During the six months ended June 30, 2002, the Company entered into settlement agreements with two other employees. In connection therewith, the Company renegotiated its liabilities and reduced its obligations from $152,816 to $64,487. As part of these settlements, the Company issued an aggregate amount of 103,361 shares of its common stock valued at $3,547. In addition, some of the settlement agreements entered into by the Company with some of its former employees during the fourth quarter of 2001 were amended to include additional payments of $115,083. As a result of these settlements and revised settlement agreements, the Company recognized additional compensation expense of $32,841 during the six months ended June 30, 2002.

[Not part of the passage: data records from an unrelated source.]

(* ===== verification/AeRun.v ===== *)
(** * The event loop: its properties *)

From S2P Require Import Prelude Monad Ae AeSpec AeDispatch AeTimers.
Import Monad Ae AeSpec AeDispatch AeTimers.

Module AeRun.

Section Props.
Context {W : Type} `{KL : kernel_laws W}.

(** C6. Whatever is registered, deleted, resized and asked for, one call after
    the other on a new loop: no call fails, each does to a map of registrations
    what it is meant to (a descriptor gets the function for the events asked
    for and keeps the other, it is dropped with its last event, and only a
    descriptor that is too high or refused by the system is not registered),
    the array has these registrations, the highest descriptor is the highest
    one that is registered, and the system waits for exactly their events. *)
Theorem registrations_tracked (junk : nat -> aeFileEvent) (junk_fired : nat -> Z * Z) (n : Z) (w : W) (cs : list request) :
  0 < n -> interest (time w).1 = ∅ -> Forall proper_call cs ->
  let '(l, w') := aeCreateEventLoop junk junk_fired n w in
  wp (run_calls junk junk_fired cs) (fun results s' => exists r, registered r s' /\ effects (∅, n) cs (r, setsize (el s')) results) (AeState l w' [] []).
Proof.
  intros Hn Hw Hcs. pose proof (aeCreateEventLoop_registered junk junk_fired n w Hn Hw) as H. destruct (aeCreateEventLoop junk junk_fired n w) as [l w'].
  destruct H as [H E]. subst n. by apply (ae_calls_wp junk junk_fired cs Hcs ∅ (AeState l w' [] [])).
Qed.

(** C7. A round for file events alone ([processEventsWhileBlocked] asks for
    that): it does not fail, whatever the functions register and delete; each
    event that the system reports, in its order, goes to the functions that are
    registered for it at that moment with their data, reading before writing,
    and to one that serves both only once; and the number of events is
    returned.  A function is not called for what was deleted by another one
    before. *)
Theorem events_dispatched (file_proc : Z -> Z -> Z -> Z -> M (aestate W) unit) (time_proc : Z -> Z -> Z -> M (aestate W) Z)
    (finalizer_proc : Z -> Z -> M (aestate W) unit) {X : Type} (regs : X -> gmap Z aeFileEvent) (inv : X -> aestate W -> Prop) (run : Z -> Z -> Z -> Z -> X -> X)
    (x : X) (s : aestate W) (flags : Z) :
  (forall x s p fd data m, rep regs inv x s -> may_call regs x p fd data m ->
    wp (file_proc p fd data m) (fun _ s' => rep regs inv (run p fd data m x) s' /\ calm s s') s) ->
  (forall x s g n t, inv x s -> inv x (set_el (set_fired g) (set_wd (epoll_wait n t (wd s)).1 s))) ->
  rep regs inv x s -> Z.land flags AE_TIME_EVENTS = 0 -> Z.land flags AE_FILE_EVENTS <> 0 ->
  let evs := if maxfd (el s) =? -1 then [] else reported (if has flags AE_DONT_WAIT then 0 else -1) s in
  wp (aeProcessEvents file_proc time_proc finalizer_proc flags)
    (fun n s' => exists x', n = Z.of_nat (length evs) /\ dispatched regs run evs x x' /\ rep regs inv x' s') s.
Proof.
  intros Hprocs Hpoll H Ht Hf evs. unfold aeProcessEvents. rewrite Ht, (proj2 (Z.eqb_neq _ _) Hf). cbn [Z.eqb negb andb]. wp_step. rewrite orb_false_r.
  unfold evs. destruct (maxfd (el s) =? -1); cbn [negb]; apply wp_bind.
  - wp_step. apply wp_ret. exists x. split_and!; try done. constructor.
  - unfold poll_timeout. rewrite Ht. cbn [Z.eqb negb andb]. apply wp_bind, wp_bind, wp_ret, wp_ret. fold (has flags AE_DONT_WAIT).
    wp_last (dispatch_wp file_proc regs inv run Hprocs Hpoll); [exact H|]. cbn beta.
    assert (timeout_of (if has flags AE_DONT_WAIT then Some (0, 0) else None) = if has flags AE_DONT_WAIT then 0 else -1) as -> by by destruct (has _ _).
    intros k s' (y & -> & Hy & H'). apply wp_ret. by exists y.
Qed.

(** C5. A pass over the time events, whose functions and finalizers may create
    and delete time events ([good_client]: each call creates at most [most], as
    long as there are numbers for them; see [scripts_good] for clients that do
    this with the loop's own operations): it ends and does not fail.  Every time
    event that was there is either marked as deleted, and then it is taken out,
    its finalizer is called and it is freed, or not due yet, and it stays, or
    called once, in the order of the list: it stays with a new time, as late as
    it answered, or marked when it answered that it is done.  The number of
    those called is returned.  Time events that were created meanwhile have
    identifiers of their own and are not called in this pass; they are in front
    of the list, but for those ([lost]) that the finalizer of the first one
    created when the next one was freed as well: these are out of the list for
    ever (ae.c:265), and nothing is lost otherwise.  One that is due is called
    unless a function may delete it, and all are due when the clock was set
    back. *)
Theorem timers_pass (inv : W -> Prop) (may_delete : Z -> Prop) (answers : Z -> Z -> Z -> Z -> Prop)
    (time_proc : Z -> Z -> Z -> M (aestate W) Z) (finalizer_proc : Z -> Z -> M (aestate W) unit) (most : Z) (l : list addr) (s : aestate W) :
  good_client inv may_delete time_proc finalizer_proc answers most -> 0 <= most ->
  timeline inv ∅ l s -> timeEventNextId (el s) + most * Z.of_nat (length l) < 2 ^ 63 ->
  wp (processTimeEvents time_proc finalizer_proc) (fun k s' => exists lost created left calls finals,
    timeline inv lost (created ++ left) s' /\ passed may_delete answers (started s) s' l left calls finals /\
    (forall a t, a ∈ created \/ a ∈ lost -> timers (el s') !! a = Some t -> te_id t = -1 \/ timeEventNextId (el s) <= te_id t) /\
    (lost = ∅ \/ (exists a b rest, l = a :: b :: rest /\ (a ∉ left) /\ b ∉ left)) /\
    called s' = called s ++ calls /\ finalized s' = finalized s ++ finals /\ k = Z.of_nat (length calls) /\
    (forall a t, a ∈ l -> timers (el s) !! a = Some t -> te_id t <> -1 -> ~ may_delete (te_id t) ->
      set_back s = true \/ when t <= clock (wd s) -> te_id t ∈ calls)) s.
Proof.
  intros GC Hmost H Hroom. wp_last (processTimeEvents_wp inv may_delete time_proc finalizer_proc answers most GC Hmost l s H Hroom). cbn beta.
  intros k s' (lost & new & sv & c & f & H1 & F & _ & _ & X & P & C & Fi & ->). exists lost, new, sv, c, f. rewrite union_empty_r_L in H1. split_and!; try done.
  - intros a t Ha. apply F. rewrite elem_of_union, elem_of_list_to_set. tauto.
  - destruct X as [->|(a & rest & -> & Ha & [[]|(b & rest' & -> & Hb)])]; [by left|done|]. right. by exists a, b, rest'.
  - by eapply called_when_due.
Qed.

Maturities of long-term debt at June 30, 2002 are as follows:
2002 |
$ 1,203,671 |
2003 |
-- |
2004 |
200,661 |
2005 |
542,905 |
Total |
1,947,237 |
Less: current Portion |
(1,203,671) |
$ 743,566 |
NOTE 7 - EQUITY
COMMON STOCK ISSUED FOR CONSULTING SERVICES
During the six months ended June 30, 2002, the Company issued 113,750 shares of its common stock at fair market value to independent consultants for services performed during the period. In connection with these agreements, the Company recognized $4,713 in consulting fees
EXERCISE OF WARRANTS
During the six months ended June 30, 2002, warrants to purchase 138,888 shares of the Company's common stock were exercised, for $25,000.
SHARES ISSUED IN CONNECTION WITH SETTLEMENT AGREEMENTS
During the fourth quarter of 2001, the Company had agreed to issue 794,946 shares of is common stock valued at $31,796 in connection with various settlement agreements. In addition, during the six months ended June 30, 2002, the Company agreed to issue an additional 103,361 shares of its common stock valued at $3,547 in connection with new settlement agreements. All of these shares were issued during the six months ended June 30, 2002.
SALE OF COMMON STOCK
During the six months ended June 30, 2002, the Company issued 233,333 shares of its common stock to two investors, for net proceeds of $70,000.
Share Exchange Agreement
During February 2001, the Company exchanged 1,500,000 shares of its common stock for 400,000 shares of Eagle Wireless International, Inc. common stock. This transaction was valued at $843,735, the estimated fair value of the Company's common stock at the date of the transaction.
NOTE 8 - STOCK OPTIONS
In January 2001, the Company granted options to purchase 150,000 shares of common stock exercisable at $0.2812 to an independent contractor. In addition, existing options for employees under variable plan accounting and unvested options being earned by contractors were revalued, resulting in a net reduction in stock-based compensation of $250,000. Furthermore, as a result of severance agreements with certain senior officials, the lives of their options were extended to one year after termination or the full contractual life instead of expiring within a shorter time. These extensions resulted in a stock-based compensation charge of $616,000. During the fourth quarter of 2001, as a result of further negotiations with those senior officials, the stock-based compensation was reduced to $127,947.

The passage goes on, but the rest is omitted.